Когда уполномоченные микадо до окончания обеда, перед отъездом домой, начали вдруг торопливо завертывать в бумажки оставшиеся у них на тарелках объедки ветчины, колбасы и пирожных и класть их в рукава, имея в виду показать дома, чем их угощали у английского лорда, — то последний и вся его свита были так поражены этим небывалым инцидентом, что даже, говорят, забыли проводить их до порога дверей, чем нанесли тяжкую обиду самолюбивым японцам.
После, говорят, лорду дали даже понять, что он не только не должен был обнаруживать своего удивления по поводу «вполне нормального» и «обыкновенного» поступка японских вельмож, — но, наоборот, по японскому этикету, ему следовало бы даже выразить крайнее удовольствие, что его трапезе делают подобную честь и постараться навязать своим гостям еще кое-что из тех блюд, которых они не успели с собой захватить.
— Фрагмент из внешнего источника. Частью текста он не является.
Lemma a_failed_call_is_fatal_witness :
  In (StorageDeleteCall context_Background "cluster1-oidc" "cluster1"
        (Some Sample.boom))
    (calls (snd (deleteCmd validateStorageAccountName
                   (Sample.env (Scenario.storageFails Sample.twoPages))
                   Sample.fineStart))) /\
  fst (deleteCmd validateStorageAccountName
         (Sample.env (Scenario.storageFails Sample.twoPages))
         Sample.fineStart) = Exited 1 /\
  exists lines,
    logs (snd (deleteCmd validateStorageAccountName
                 (Sample.env (Scenario.storageFails Sample.twoPages))
                 Sample.fineStart)) =
    lines ++ ["failed to delete storage account: boom"].
Proof.
  split; [vm_compute; do 4 right; left; reflexivity|].
  destruct (a_failed_call_is_fatal validateStorageAccountName
              (Sample.env (Scenario.storageFails Sample.twoPages))
              Sample.fineStart)
    as (new & Hcalls & Hfatal).
  destruct (Hfatal (StorageDeleteCall context_Background "cluster1-oidc"
                      "cluster1" (Some Sample.boom))
              "failed to delete storage account: boom")
    as (Hexit & _ & Hlogs).
  - vm_compute in Hcalls. rewrite <- Hcalls. do 4 right; left; reflexivity.
  - reflexivity.
  - split; [exact Hexit | exact Hlogs].
Defined.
Далеко уже минуло за полночь, когда гости, значительно повеселевшие от обильных возлияний саке, начали расходиться так же церемонно, как и пришли.
* * *
На самом почти носу парохода я застал любопытную группу. В центре ее стояли два японца и русский матросик, ведшие очень оживленную беседу. Вокруг них почти вплотную стояло с десяток матросов, с любопытством глядевших на тщедушного японца, очень равнодушно относившегося к окружавшему его всеобщему вниманию. Его собеседник — матрос оживленно объяснял ему что-то, по временам обнажая свою спину и руки. В руках у японца находился большой лист японской бумаги с какими-то странными рисунками, фигурами, виньетками и изображениями самых разнообразных цветов.
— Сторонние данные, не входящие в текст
Lemma mark_of_write_unset_cells (b : board) (n : Z) (p : cand_ptr) (v : Z) :
  mark_of (write_unset_cells b n) p v = mark_of b p v.
Proof. now destruct p. Qed.

Lemma init_candidates_other (b : board) (p q : cand_ptr) (w : Z) :
  index_ok (ptr_index p) -> index_ok (ptr_index q) -> index_ok w ->
  q <> p \/ w = 0 ->
  mark_of (init_candidates b p) q w = mark_of b q w.
Proof.
  intros Hp Hq Hw Hne. unfold init_candidates.
  apply (foldl_keep _ (fun _ => True) (fun a => mark_of a q w = mark_of b q w));
    [exact I | reflexivity | auto |].
  intros a y Hy _ <-. apply elem_of_for_range in Hy.
  apply (mark_set_other a p q y w 0); try assumption.
  - unfold index_ok, MIN_NUM in *. lia.
  - destruct Hne as [Hne | ->]; [now left | right; unfold MIN_NUM in Hy; lia].
Qed.

Lemma init_row_mark_margin (b : board) (i : Z) (q : cand_ptr) (w : Z) :
  in_range i -> index_ok (ptr_index q) -> index_ok w ->
  ptr_index q = 0 \/ w = 0 ->
  mark_of (init_row b i) q w = mark_of b q w.
Proof.
  intros Hi Hq Hw Hne. unfold init_row.
  assert (Hi' : index_ok i) by now apply in_range_bounds.
  assert (Hptr : forall p, ptr_index p = i -> q <> p \/ w = 0).
  { intros p Hp. destruct Hne as [Hz | Hz]; [left | now right].
    intros ->. unfold in_range, MIN_NUM in Hi. lia. }
  apply (foldl_preserve _ (fun a => mark_of a q w = mark_of b q w)).
  - rewrite !init_candidates_other; auto.
  - intros a y <-. apply mark_of_write_cell.
Qed.

Lemma init_row_cell_margin (b : board) (i i' j' : Z) :
  in_range i -> index_ok i' -> index_ok j' -> i' = 0 \/ j' = 0 ->
  cell_at (init_row b i) i' j' = cell_at b i' j'.
Proof.
  intros Hi Hi' Hj' Hne. unfold init_row.
  apply (foldl_keep _ (fun _ => True) (fun a => cell_at a i' j' = cell_at b i' j'));
    [exact I | | auto |].
  - unfold cell_at. now rewrite !init_candidates_cells.
  - intros a y Hy _ <-. apply elem_of_for_range in Hy. unfold init_cell.
    unfold in_range, index_ok, MIN_NUM in *.
    apply write_cell_other; lia.
Qed.

Lemma init_board_margin (b : board) : same_margin (init_board b) b.
Proof.
  split.
  - intros i j Hi Hj Hne. rewrite init_board_unfold.
    apply (foldl_keep _ (fun _ => True) (fun a => cell_at a i j = cell_at b i j));
      [exact I | reflexivity | auto |].
    intros a y Hy _ <-. apply elem_of_for_range in Hy. now apply init_row_cell_margin.
  - intros p v Hp Hv Hne. rewrite init_board_unfold.
    apply (foldl_keep _ (fun _ => True) (fun a => mark_of a p v = mark_of b p v));
      [exact I | apply mark_of_write_unset_cells | auto |].
    intros a y Hy _ <-. apply elem_of_for_range in Hy. now apply init_row_mark_margin.
Qed.

Lemma index_ok_cases (i : Z) : index_ok i -> i = 0 \/ in_range i.
Proof. unfold index_ok, in_range, MIN_NUM. lia. Qed.

(** X13. [init_board] writes the 81 cells of rows and columns 1 to 9
    (no value, value 0, the pointers to row, column and square), the
    entries 1 to 9 of the candidates of rows, columns and squares 1 to 9
    (all 0) and the counter (81), and nothing else: entry 0 of every
    array is as it was. *)
Theorem init_board_writes (b0 : board) :
  allocated b0 ->
  unset_cells (init_board b0) = 81 /\
  (forall i j, index_ok i -> index_ok j ->
     cell_at (init_board b0) i j =
     if decide (in_range i /\ in_range j) then fresh_cell i j else cell_at b0 i j) /\
  (forall p v, index_ok (ptr_index p) -> index_ok v ->
     mark_of (init_board b0) p v =
     if decide (in_range (ptr_index p) /\ in_range v) then 0 else mark_of b0 p v).
Proof.
  intros Ha. destruct (init_board_margin b0) as [Hcells Hmarks].
  split; [now apply init_board_unset_cells |]. split.
  - intros i j Hi Hj. destruct (decide _) as [[Hi' Hj'] | Hno].
    + now apply init_board_cell_at.
    + apply Hcells; try assumption.
      destruct (index_ok_cases i Hi), (index_ok_cases j Hj); tauto.
  - intros p v Hp Hv. destruct (decide _) as [[Hp' Hv'] | Hno].
    + destruct (init_board_zeroed b0 Ha (ptr_index p) Hp' v Hv') as (Hr & Hc & Hs).
      destruct p as [k | k | k]; cbn [ptr_index] in Hr, Hc, Hs;
        [rewrite <- row_mark_of; exact Hr | rewrite <- col_mark_of; exact Hc
        | rewrite <- square_mark_of; exact Hs].
    + apply Hmarks; try assumption.
      destruct (index_ok_cases _ Hp), (index_ok_cases v Hv); tauto.
Qed.

Lemma init_board_writes_witness :
  unset_cells (init_board (set_cell empty_board 2 3 7)) = 81 /\
  cell_at (init_board (set_cell empty_board 2 3 7)) 2 3 = fresh_cell 2 3 /\
  mark_of (init_board (set_cell empty_board 2 3 7)) (RowsAt 2) 7 = 0.
Proof.
  assert (Ha : allocated (set_cell empty_board 2 3 7)).
  { apply set_cell_allocated.
    - apply init_board_well_formed, blank_board_allocated.
    - apply in_range_intro. reflexivity.
    - apply in_range_intro. reflexivity. }
  assert (H2 : index_ok 2) by (unfold index_ok, MAX_NUM; lia).
  assert (H3 : index_ok 3) by (unfold index_ok, MAX_NUM; lia).
  assert (H7 : index_ok 7) by (unfold index_ok, MAX_NUM; lia).
  destruct (init_board_writes (set_cell empty_board 2 3 7) Ha) as (Hn & Hcells & Hmarks).
  split; [exact Hn |]. split.
  - exact (Hcells 2 3 H2 H3).
  - exact (Hmarks (RowsAt 2) 7 H2 H7).
Defined.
Это был, оказалось, татуировщик.
На всех приходящих в туземные порты судах можно видеть фигуру пожилого японца в больших, круглых и толстых очках с маленьким ящичком под мышкою. Не успеет пароход бросить якорь, как этот человек уже входит на палубу судна и своими зоркими, рысьими глазами высматривает себе жертву из среды заморских гостей. Но и заморские гости уже знают его и угадывают по этой стереотипной фигуре, кого перед собой они видят, и не заставляют его долго ждать. Тотчас же около него образуется группа, и весьма часто находятся охотники, готовые подвергнуть себя татуировке. По имеющемуся у него прейскуранту и альбому рисунков вы можете выбрать любой рисунок в любую цену (обыкновенно это стоит от одного до трех долларов); и он тут же, не сходя с места, принимается за работу.